With all the focus on data and AI, it was simply a matter of time before the countermovement started. Reflecting on several discussions around this topic that I’ve had over the last year, the key theme seems to be that data and AI are predicting the future based on the past and as long as the future is like the past, this works fine. However, the world is in constant flux and these technologies cause stagnation as we can’t predict fundamental shifts and disruptive innovations. Even worse, we don’t even look for them as we look at data in a short-sighted fashion.
Although I most certainly believe that there’s a very important place for human creativity and insight, I also think that not exploiting the advantages data and AI offer is simply akin to shooting yourself in the foot or tying one arm behind your back. There are several reasons for this.
First, for all the criticism on machine learning for predicting the future, the fact is that in most cases, humans are even worse at it. Even for highly variable data, ML algorithms often manage to exploit patterns that humans fail to detect. For large retailers, predicting the amount of product to order and then allocating it to each individual shop used to be a human task, but it’s clear that ML algorithms, given sufficient data, do a better job. A counterargument used frequently recently is that these algorithms didn’t predict the Covid-19 disruption, but of course, humans didn’t predict it either, leaving many stores with a significant surplus of goods.
Second, I still meet people that continue to express beliefs about the world, their industry, their customers or their own performance that simply aren’t true. Although some, like Steve Jobs, were known for their “reality distortion field,” for virtually all of us, just wishing for something to be true doesn’t make it so. As William Edwards Deming famously said: in God we trust; all others must bring data.

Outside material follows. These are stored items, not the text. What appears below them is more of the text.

(** * Medical-Chat-Bot: the retrieval-and-answer pipeline

    A shallow embedding of [utils/pdf_processor.py], [utils/vector_database.py]
    and [utils/retrieval_qa.py], followed by the properties of the
    specification that were settled on it.

    Conventions.
    - A Python [str] is a [list ascii]; a character is a code point in
      U+0000..U+00FF (Latin-1).  The classes [\s], [\w], [\d] and the case
      mapping below are the ones Python applies to these code points.
    - A Python [float] (a similarity score, a vector component) is a
      rational number; NaN and the infinities are left out.
    - The third-party collaborators (the sentence embedding model, the FAISS
      index search, the completion service, the text splitter, the disk) are
      taken as parameters: what they compute is not part of this repository.
    - Module globals become fields of a state record that is threaded
      through a state-and-exception monad; a raised exception keeps the
      state reached so far, as in Python. *)

From Stdlib Require Import Ascii String DecimalString.
From Stdlib Require Import List Sorted Bool Arith NArith ZArith QArith Lia.
From Equations Require Import Equations.
Import ListNotations.

Set Implicit Arguments.
Close Scope Q_scope.
Open Scope nat_scope.

(** ** Python strings *)

Module PyStr.

Definition str := list ascii.

Definition lit (s : string) : str := list_ascii_of_string s.

Definition code (c : ascii) : N := N_of_ascii c.

Definition between (lo hi : N) (c : ascii) : bool :=
  (lo <=? code c)%N && (code c <=? hi)%N.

Third, data-driven practices don’t remove human creativity but instead focus it on the formulation of hypotheses. In traditional organizations, one can build a career on making strong statements that are hard to verify and being vocal about them. Often, these are based on individual instances and storytelling, to which we as humans are very sensitive. When adopting data-driven practices, the focus should be on formulating testable hypotheses and being less concerned with being proven wrong. Even hypotheses that are creative and novel but don’t pan out provide ample opportunity for learning.
Fourth, when using data-driven practices, you need to know what you’re optimizing for. In virtually all companies that I work with, features are prioritized and developed based on the beliefs of some product manager. The effect of the prioritized feature on the customer or system behavior and the way it generates value is often described in qualitative and vague terms. The worst argument here is that it’s a “strategic investment.” Rather than prioritizing a feature to be developed based on the beliefs of a product manager, it’s much better to treat the feature as a hypothesis, define its expected, quantitative effect and then measure its impact as you iteratively develop the feature slice by slice.
Working in a data-driven fashion doesn’t make you boring. Instead, it instills a higher level of discipline in the organization, uses technology where it fits best and focuses creative energy on the areas where humans provide the most value. It helps organizations to shed so-called “shadow beliefs” (beliefs that everyone in the organization considers to be true but that are not) and, through that, remove hypotheses that don’t hold from the pool of ideas. Neither humans nor machines can predict the future. However, although history never repeats itself, it often rhymes. And machine learning is better at detecting the rhymes than you.